The brakes are being put on speeding motorists in County Durham and Darlington, thanks to PACT (Police and Communities Together) meetings.
PACT meetings are held regularly in neighbourhoods throughout the force area and enable local residents to influence what their local beat teams focus on by agreeing local PACT priorities.
As part of this process, the force has developed an updated Community Speed Watch protocol for responding to complaints of speeding vehicles.
If speed is made a PACT priority in any area, the local policing team will notify the Roads Policing Unit and within 48 hours they will send officers to the area and assess the situation.
RPU Inspector Ed Turner said: “We need to check out the scale of the problem and provide a prompt response to address the community’s concerns. In addition to this local beat teams will set up a Community Speed Watch operation.
“We know Speed Watch has an impact on driver behaviour and by sharing the results with residents it helps to clarify if speeding vehicles are a genuine problem or just a perception.”
Speed Watch operates in areas subject to a 20mph, 30mph or 40mph speed limit and involves community volunteers operating under the supervision of a police officer or PCSO.

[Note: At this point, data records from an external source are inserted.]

(** What the pre-check of [signUp] leaves in the trace: the query, and
    the console line when the query failed. *)
Definition precheck_trace (sb : Supabase) (email : string) : list Event :=
  SelectIdByEmail email ::
  match error (maybeSingle (select_eq sb AuthContext.email email)) with
  | Some e => [ConsoleError "Error checking existing user:" e]
  | None => []
  end.

(** ** Backends for the examples *)

Definition row_alice : Profile :=
  {| id := "u1"; email := "alice@example.com"; full_name := "Alice";
     user_type := "user"; created_at := "2024-01-01T00:00:00.000Z" |}.

(** Everything works; Alice has a profile. *)
Definition sb_healthy : Supabase :=
  {| profiles := [row_alice];
     select_fault := None;
     insert_profile := fun _ => None;
     auth_signInWithPassword := fun _ _ => inr None;
     auth_signUp := fun _ _ _ =>
       inr ({| data_user := Some {| user_id := "u2" |} |}, None);
     auth_admin_deleteUser := fun _ => inr None;
     auth_signOut := inr None;
     now := "2024-06-01T12:00:00.000Z" |}.

(** As [sb_healthy], but queries on [profiles] fail. *)
Definition sb_select_down : Supabase :=
  {| profiles := [row_alice];
     select_fault := Some {| message := "TypeError: Failed to fetch" |};
     insert_profile := fun _ => None;
     auth_signInWithPassword := fun _ _ => inr None;
     auth_signUp := fun _ _ _ =>
       inr ({| data_user := Some {| user_id := "u2" |} |}, None);
     auth_admin_deleteUser := fun _ => inr None;
     auth_signOut := inr None;
     now := "2024-06-01T12:00:00.000Z" |}.

(** Identities can be created, profile rows cannot be written, and the
    client is not allowed to delete identities. *)
Definition sb_insert_denied : Supabase :=
  {| profiles := [row_alice];
     select_fault := None;
     insert_profile := fun _ =>
       Some {| message := "new row violates row-level security policy" |};
     auth_signInWithPassword := fun _ _ => inr None;
     auth_signUp := fun _ _ _ =>
       inr ({| data_user := Some {| user_id := "u2" |} |}, None);
     auth_admin_deleteUser := fun _ => inl {| message := "User not allowed" |};
     auth_signOut := inr None;
     now := "2024-06-01T12:00:00.000Z" |}.

(** The auth service refuses every call. *)
Definition sb_auth_down : Supabase :=
  {| profiles := [row_alice];
     select_fault := None;
     insert_profile := fun _ => None;
     auth_signInWithPassword := fun _ _ =>
       inr (Some {| message := "Invalid login credentials" |});
     auth_signUp := fun _ _ _ =>
       inr ({| data_user := None |},
            Some {| message := "Signups not allowed for this instance" |});
     auth_admin_deleteUser := fun _ => inr None;
     auth_signOut := inr (Some {| message := "Auth session missing!" |});
     now := "2024-06-01T12:00:00.000Z" |}.

(** The auth service accepts a sign-up and returns no user with it. *)
Definition sb_no_user : Supabase :=
  {| profiles := [row_alice];
     select_fault := None;
     insert_profile := fun _ => None;
     auth_signInWithPassword := fun _ _ => inr None;
     auth_signUp := fun _ _ _ => inr ({| data_user := None |}, None);
     auth_admin_deleteUser := fun _ => inr None;
     auth_signOut := inr None;
     now := "2024-06-01T12:00:00.000Z" |}.

(** Alice signed in, profile loaded. *)
Definition state_alice : State :=
  {| session := Some {| session_user := Some {| user_id := "u1" |} |};
     user := Some {| user_id := "u1" |};
     loading := false;
     isAdmin := true;
     profile := Some row_alice;
     isLoading := false |}.

End AuthContext.

(** * Facts about the built-ins *)

Section NumberFacts.
Import Js.

Lemma SFcompare_antisym (x y : number) :
  SFcompare y x = option_map CompOpp (SFcompare x y).
Proof.
  destruct x as [sx | sx | | sx mx ex], y as [sy | sy | | sy my ey];
    simpl; try reflexivity;
    try (destruct sx; reflexivity);
    try (destruct sy; reflexivity);
    try (destruct sx, sy; reflexivity).
  change (Pos.compare_cont Eq my mx) with (Pos.compare my mx).
  change (Pos.compare_cont Eq mx my) with (Pos.compare mx my).
  rewrite (Z.compare_antisym ex ey), (Pos.compare_antisym mx my).
  destruct sx, sy; simpl; try reflexivity;
    destruct (Z.compare ex ey); simpl; try reflexivity;
    destruct (Pos.compare mx my); reflexivity.
Qed.

Lemma SFcompare_nan (x y : number) :
  isNaN x = false -> isNaN y = false -> exists c, SFcompare x y = Some c.
Proof.
  destruct x, y; simpl; intros Hx Hy; try discriminate; eauto.
Qed.

(** Away from NaN, [x > y] is the negation of [x <= y]. *)
Lemma gt_not_le (x y : number) :
  isNaN x = false -> isNaN y = false -> gt x y = negb (le x y).
Proof.
  intros Hx Hy. unfold gt, le, SFltb, SFleb.
  rewrite (SFcompare_antisym x y).
  destruct (SFcompare_nan x y Hx Hy) as [c ->].
  destruct c; reflexivity.
Qed.

Lemma lt_not_nan (x y : number) :
  lt x y = true -> isNaN x = false /\ isNaN y = false.
Proof.
  unfold lt, SFltb. destruct x, y; simpl; intros H; try discriminate; auto.
Qed.

Lemma le_not_nan (x y : number) :
  le x y = true -> isNaN x = false /\ isNaN y = false.
Proof.
  unfold le, SFleb. destruct x, y; simpl; intros H; try discriminate; auto.
Qed.

Lemma le_refl (x : number) : isNaN x = false -> le x x = true.
Proof.
  unfold le, SFleb. destruct x as [s | s | | s m e]; simpl;
    intros H; try discriminate; try reflexivity.
  - destruct s; reflexivity.
  - change (Pos.compare_cont Eq m m) with (Pos.compare m m).
    rewrite Z.compare_refl, Pos.compare_refl. destruct s; reflexivity.
Qed.

(** The two tests of the amount gate, against the range of the data
    model: off NaN they are the same test. *)
Lemma gate_in_range (total a : number) :
  isNaN a = false -> isNaN total = false ->
  le a zero || gt a total = negb (lt zero a && le a total).
Proof.
  intros Ha Ht.
  rewrite (gt_not_le a total Ha Ht).
  assert (Hz : le a zero = negb (lt zero a)).
  { change (lt zero a) with (gt a zero).
    rewrite (gt_not_le a zero Ha eq_refl). now rewrite negb_involutive. }
  rewrite Hz. now rewrite negb_andb.
Qed.

Lemma in_range_passes_gate (total a : number) :
  lt zero a && le a total = true -> le a zero || gt a total = false.
Proof.
  intros H. apply andb_true_iff in H as [H0 H1].
  destruct (lt_not_nan _ _ H0) as [_ Ha].
  destruct (le_not_nan _ _ H1) as [_ Ht].
  rewrite (gate_in_range total a Ha Ht), H0, H1. reflexivity.
Qed.
End NumberFacts.

Section StringFacts.
Import Js.
Local Open Scope string_scope.

Lemma str_empty_true (s : string) : str_empty s = true <-> s = "".
Proof. destruct s; simpl; split; intros H; congruence. Qed.

Lemma all_from_spec (f : N -> bool) (n : positive) :
  forall start x,
    all_from f n start = true ->
    (start <= x < start + Npos n)%N -> f x = true.
Proof.
  induction n as [p IH | p IH |]; intros start x Hall Hx; simpl in Hall.
  - apply andb_true_iff in Hall as [Hall H2].
    apply andb_true_iff in Hall as [H0 H1].
    destruct (N.eq_dec x start) as [-> | Hne]; [exact H0 |].
    destruct (N.lt_ge_cases x (start + 1 + Npos p)) as [Hlt | Hge].
    + apply (IH (start + 1)%N x H1). lia.
    + apply (IH (start + 1 + Npos p)%N x H2). lia.
  - apply andb_true_iff in Hall as [H0 H1].
    destruct (N.lt_ge_cases x (start + Npos p)) as [Hlt | Hge].
    + apply (IH start x H0). lia.
    + apply (IH (start + Npos p)%N x H1). lia.
  - assert (x = start) as -> by lia. exact Hall.
Qed.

Equipped with a roadside Speed Indication Display unit, the volunteers collate details of any vehicles going too fast. Offending drivers will receive warning letters with repeat offenders being targeted by the Road Policing Unit.
Since the updated protocol was set up six months ago, there have been 97 speed related PACT priorities in operation. There are now only 35 and hopes are high that this will reduce further.